(* ===== verification/NgxLocationFind.v ===== *)
(** The static locations of one level: from the sorted locations to the answer
    of their tree, on what NgxLocationTree shows of it.  [choice] says which
    location a URI belongs to, in terms of the names and nothing else. *)

From stdpp Require Import sorting.
From S2P Require Import Prelude NgxSort NgxLocation NgxLocationTree.

#[local] Open Scope Z_scope.

Module LocationFind.
Import Location LocationTree.

(** * The static locations of a level *)

Section choice.
Context {A : Type} (attrs_of : A -> loc_attrs).
Implicit Types (c d : A) (cs : list A).

#[local] Abbreviation cname := (cname attrs_of).
#[local] Abbreviation cexact := (cexact attrs_of).

(** A location that redirects is named like the URI with one more byte. *)
Definition redirecting (u : list Z) cs (n : list Z) : Prop :=
  exists b d, n = u ++ [b] /\ d ∈ cs /\ cname d = n /\ auto_redirect (attrs_of d) = true.

(** It is the next name after the URI. *)
Definition next_name (u : list Z) cs (n : list Z) : Prop :=
  forall d, d ∈ cs -> ~ (lexlt u (cname d) /\ lexlt (cname d) n).

(** The location that answers for URI [u], with the code of the answer: the
    exact one, else the inclusive one of that name, else a redirection or the
    longest inclusive one that begins the URI. *)
Inductive choice (u : list Z) cs (base : Z * A) : Z * A -> Prop :=
| choice_exact c :
    c ∈ cs -> cname c = u -> cexact c = true -> choice u cs base (NGX_OK, c)
| choice_same c :
    c ∈ cs -> cname c = u -> cexact c = false ->
    (forall d, d ∈ cs -> cname d = u -> cexact d = false) -> choice u cs base (NGX_AGAIN, c)
| choice_redirect c :
    (forall d, d ∈ cs -> cname d <> u) -> c ∈ cs -> redirecting u cs (cname c) ->
    (forall d, d ∈ cs -> cname d = cname c -> cexact d = true -> cexact c = true) ->
    (forall n, redirecting u cs n -> next_name u cs n -> n = cname c) ->
    choice u cs base (NGX_DONE, c)
| choice_prefix c :
    (forall d, d ∈ cs -> cname d <> u) -> (forall n, redirecting u cs n -> ~ next_name u cs n) ->
    c ∈ cs -> cexact c = false -> cname c `prefix_of` u ->
    (forall d, d ∈ cs -> cexact d = false -> cname d `prefix_of` u -> cname d `prefix_of` cname c) ->
    choice u cs base (NGX_AGAIN, c)
| choice_none :
    (forall d, d ∈ cs -> cname d <> u) -> (forall n, redirecting u cs n -> ~ next_name u cs n) ->
    (forall d, d ∈ cs -> cexact d = false -> ~ cname d `prefix_of` u) ->
    choice u cs base base.

(** ** From the elements of the tree to the locations *)

Section joined.
Context (E : list (location_queue A)) (cs : list A).
Context (E_unique : forall x y, x ∈ E -> y ∈ E -> lq_name x = lq_name y -> x = y).
Context (E_sound : forall x, x ∈ E -> sound attrs_of x).
Context (E_holds : forall c, (exists x, x ∈ E /\ holds attrs_of x c) <-> c ∈ cs).

Lemma held_exact x c : x ∈ E -> lq_exact x = Some c -> c ∈ cs /\ lq_name x = cname c /\ cexact c = true.
Proof.
  intros Hx Hc. destruct (E_sound x Hx) as (_ & Hs & _). destruct (Hs c Hc) as [Hn He].
  split; [|done]. apply E_holds. exists x. split; [done|]. split; [done|]. by rewrite He.
Qed.

Lemma held_inclusive x c : x ∈ E -> lq_inclusive x = Some c -> c ∈ cs /\ lq_name x = cname c /\ cexact c = false.
Proof.
  intros Hx Hc. destruct (E_sound x Hx) as (_ & _ & Hs). destruct (Hs c Hc) as [Hn He].
  split; [|done]. apply E_holds. exists x. split; [done|]. split; [done|]. by rewrite He.
Qed.

Lemma held x c : x ∈ E -> lq_exact x = Some c \/ lq_inclusive x = Some c -> c ∈ cs /\ lq_name x = cname c.
Proof. intros Hx [H|H]; [apply held_exact in H|apply held_inclusive in H]; naive_solver. Qed.

Lemma holder c : c ∈ cs -> exists x, x ∈ E /\ lq_name x = cname c
  /\ (if cexact c then lq_exact x = Some c else lq_inclusive x = Some c).
Proof. intros Hc. apply E_holds in Hc as (x & ? & ?). by exists x. Qed.

Lemma some_conf x : x ∈ E -> exists c, lq_conf x = Some c /\ c ∈ cs /\ lq_name x = cname c.
Proof.
  intros Hx. destruct (E_sound x Hx) as [Hs _]. destruct (lq_conf x) as [c|] eqn:Ec; [|done].
  exists c. split; [done|]. destruct (held x c Hx); [|done].
  unfold lq_conf in Ec. destruct (lq_exact x); naive_solver.
Qed.

Lemma unnamed_names u : unnamed u E -> forall d, d ∈ cs -> cname d <> u.
Proof. intros H d (x & Hx & Hn & _)%holder Hd. apply (H x Hx). congruence. Qed.

Lemma candidate_name u x : x ∈ E -> candidate attrs_of u x -> redirecting u cs (lq_name x).
Proof.
  intros Hx [Hr [b Hb]]. rewrite Hb. apply orb_true_iff in Hr. unfold redirects in Hr.
  assert (exists d, (lq_exact x = Some d \/ lq_inclusive x = Some d) /\ auto_redirect (attrs_of d) = true)
    as (d & Hd & Ha).
  { destruct Hr as [Hr|Hr]; [destruct (lq_exact x)|destruct (lq_inclusive x)]; naive_solver. }
  destruct (held x d Hx Hd). exists b, d. split_and!; [done..|congruence|done].
Qed.

Lemma redirecting_entry u n :
  redirecting u cs n -> exists x, x ∈ E /\ candidate attrs_of u x /\ lq_name x = n.
Proof.
  intros (b & d & -> & (x & Hx & Hn & Hd)%holder & Hdn & Ha). exists x. split_and!; [done| |congruence].
  split; [|exists b; congruence]. apply orb_true_iff. unfold redirects. destruct (cexact d); rewrite Hd; auto.
Qed.

Lemma next_adjacent u x : x ∈ E -> next_name u cs (lq_name x) -> adjacent u E x.
Proof.
  intros Hx H y Hy Hlt. destruct (some_conf y Hy) as (d & _ & Hd & Hn). rewrite Hn in Hlt. by apply (H d).
Qed.

Lemma no_redirecting u :
  (forall y, y ∈ E -> candidate attrs_of u y -> ~ adjacent u E y) ->
  forall n, redirecting u cs n -> ~ next_name u cs n.
Proof.
  intros H n (x & Hx & Hc & <-)%redirecting_entry Hn. apply (H x Hx Hc). by apply next_adjacent.
Qed.

Lemma found_choice u base res : found attrs_of u E base res -> choice u cs base res.
Proof.
  destruct 1 as [x c Hx Hn He|x c Hx Hn He Hi|x c Hun Hx Hc Hconf Hone|x c Hun Hnc Hx Hp Hi Hlong|Hun Hnc Hnp].
  - destruct (held_exact x c Hx He) as (? & ? & ?). apply choice_exact; [done|congruence|done].
  - destruct (held_inclusive x c Hx Hi) as (? & ? & ?). apply choice_same; [done|congruence|done|].
    intros d Hd Hdn. apply holder in Hd as (y & Hy & Hyn & Hd). destruct (cexact d); [|done].
    rewrite (E_unique y x) in Hd; congruence.
  - destruct (some_conf x Hx) as (c' & Hc' & Hcs & Hn). rewrite Hconf in Hc'. simplify_eq.
    apply choice_redirect; [by apply unnamed_names|done|rewrite <- Hn; by apply candidate_name| |].
    + intros d Hd Hdn He. apply holder in Hd as (y & Hy & Hyn & Hd). rewrite He in Hd.
      rewrite (E_unique y x) in Hd; [|done..|congruence]. unfold lq_conf in Hconf. rewrite Hd in Hconf. simplify_eq.
      done.
    + intros n (y & Hy & Hcy & <-)%redirecting_entry Hnext.
      rewrite <- Hn. f_equal. apply Hone; [done..|]. by apply next_adjacent.
  - destruct (held_inclusive x c Hx Hi) as (? & Hn & ?). rewrite Hn in Hp.
    apply choice_prefix; [by apply unnamed_names|by apply no_redirecting|done..|].
    intros d Hd Hde Hdp. apply holder in Hd as (y & Hy & Hyn & Hd). rewrite Hde in Hd.
    rewrite <- Hn, <- Hyn. apply Hlong; [done|by rewrite Hd|by rewrite Hyn].
  - apply choice_none; [by apply unnamed_names|by apply no_redirecting|].
    intros d Hd Hde Hdp. apply holder in Hd as (y & Hy & Hyn & Hd). rewrite Hde in Hd.
    apply (Hnp y Hy); [by rewrite Hd|by rewrite Hyn].
Qed.
End joined.

(** ** One level, from its sorted locations to the answer *)

Lemma static_tree cs :
  cs <> [] -> static_confs attrs_of cs -> StronglySorted (static_le attrs_of) cs ->
  NoDup (map (key attrs_of) cs) -> Forall (fun c => (length (cname c) <= 255)%nat) cs ->
  exists k q t,
    ngx_http_join_exact_locations (map (lq_of attrs_of) cs) = Some k /\
    ngx_http_create_locations_list (length k) k = Ret q /\
    ngx_http_create_locations_tree attrs_of (length k) q 0 = Ret t /\
    forall u rv conf, exists res, find_static t u rv conf = Ret res /\ choice u cs (rv, conf) res.
Proof.
  intros Hne Hcs Hs Hnd Hlen. destruct cs as [|c cs]; [done|]. cbn [map ngx_http_join_exact_locations].
  apply StronglySorted_cons in Hs as [Hcle Hs]. apply NoDup_cons in Hnd as [Hnin Hnd].
  apply Forall_cons in Hcs as [[Hc Hcn] Hcs]. destruct (lq_of_facts attrs_of c Hc) as (Fn & Fl & Fs & Fh).
  destruct (join_from_ok attrs_of (lq_of attrs_of c) cs) as (k & -> & Hsk & Hk & Hhk);
    [done..|by rewrite Fn|done|done|rewrite Fn; by apply after_first|].
  rewrite Forall_forall in Hk.
  assert (k <> []) as Hkne.
  { intros ->. destruct (Hhk c) as [_ H]. destruct H as (x & Hx%elem_of_nil & _); [|done]. left. by apply Fh. }
  destruct (create_locations_list_ok (length k) k) as (q & Eq & Hq & Hv);
    [done|apply Forall_forall; intros x Hx; by apply Hk..|done|destruct k; [done|cbn; lia]|].
  assert (forall x, x ∈ flat q -> exists y, y ∈ k /\ view x = view y) as Hxy by (intros; by apply (view_elem _ _ _ Hv)).
  assert (forall x, x ∈ flat q -> sound attrs_of x) as Hsound.
  { intros x Hx. destruct (Hxy x Hx) as (y & Hy & [= E1 E2 E3]). unfold sound, lq_conf. rewrite E1, E2, E3.
    by apply Hk. }
  assert (forall d, (exists x, x ∈ flat q /\ holds attrs_of x d) <-> d ∈ c :: cs) as Hhold.
  { intros d. specialize (Hhk d). rewrite Fh in Hhk. rewrite elem_of_cons. transitivity (c = d \/ d ∈ cs); [|naive_solver].
    rewrite <- Hhk. split; intros (x & Hx & Hh).
    - destruct (Hxy x Hx) as (y & Hy & [= E1 E2 E3]). exists y. split; [done|]. unfold holds in *. by rewrite <- E1, <- E2, <- E3.
    - destruct (view_elem _ _ _ (eq_sym Hv) Hx) as (y & Hy & [= E1 E2 E3]). exists y. split; [done|].
      unfold holds in *. by rewrite <- E1, <- E2, <- E3. }
  assert (length (flat q) = length k) as Elen.
  { apply (f_equal length) in Hv. by rewrite !length_map in Hv. }
  destruct (create_locations_tree_ok attrs_of (length k) q []) as (t & Et & Ht); [done| |lia| |].
  { intros ->. apply Hkne. by destruct k. }
  { apply Forall_forall. intros x Hx. destruct (Hxy x Hx) as (y & Hy & [= E1 E2 E3]).
    split_and!; [apply prefix_nil| |by apply Hsound].
    destruct (Hsound x Hx) as (Hx1 & Hx2 & Hx3). rewrite Forall_forall in Hlen.
    assert (exists d, holds attrs_of x d) as (d & Hd).
    { unfold holds. unfold lq_conf in Hx1. destruct (lq_exact x) as [d|] eqn:Ed.
      - exists d. destruct (Hx2 d) as [? ->]; done.
      - destruct (lq_inclusive x) as [d|] eqn:Ei; [|done]. exists d. destruct (Hx3 d) as [? ->]; done. }
    destruct (Hd) as [-> _]. apply Hlen. apply Hhold. by exists x. }
  exists k, q, t. split_and!; [done..|]. intros u rv conf. destruct (Ht u rv conf) as (res & ? & Hf).
  exists res. split; [done|]. apply (found_choice (flat q)); try done.
  assert (StronglySorted lexlt (map lq_name (flat q))) as Hss.
  { assert (map lq_name (flat q) = map lq_name k) as ->.
    { apply (f_equal (map snd)) in Hv. by rewrite !map_map in Hv. }
    clear -Hsk. induction Hsk as [|x k Hsk IH Hx]; cbn; constructor; [done|]. by apply Forall_map. }
  intros x y Hx Hy. by apply increasing_unique with (l := flat q).
Qed.

End choice.
End LocationFind.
* * * *
**ASSIGNMENT**.
From the data above, output only the lines between the line containing "ngx_http_join_exact_locations (map (lq_of" and the line containing "ngx_http_create_locations_tree attrs_of (length", inclusive, exactly as written.

**EXERCISE ANSWER**.
    ngx_http_join_exact_locations (map (lq_of attrs_of) cs) = Some k /\
    ngx_http_create_locations_list (length k) k = Ret q /\
    ngx_http_create_locations_tree attrs_of (length k) q 0 = Ret t /\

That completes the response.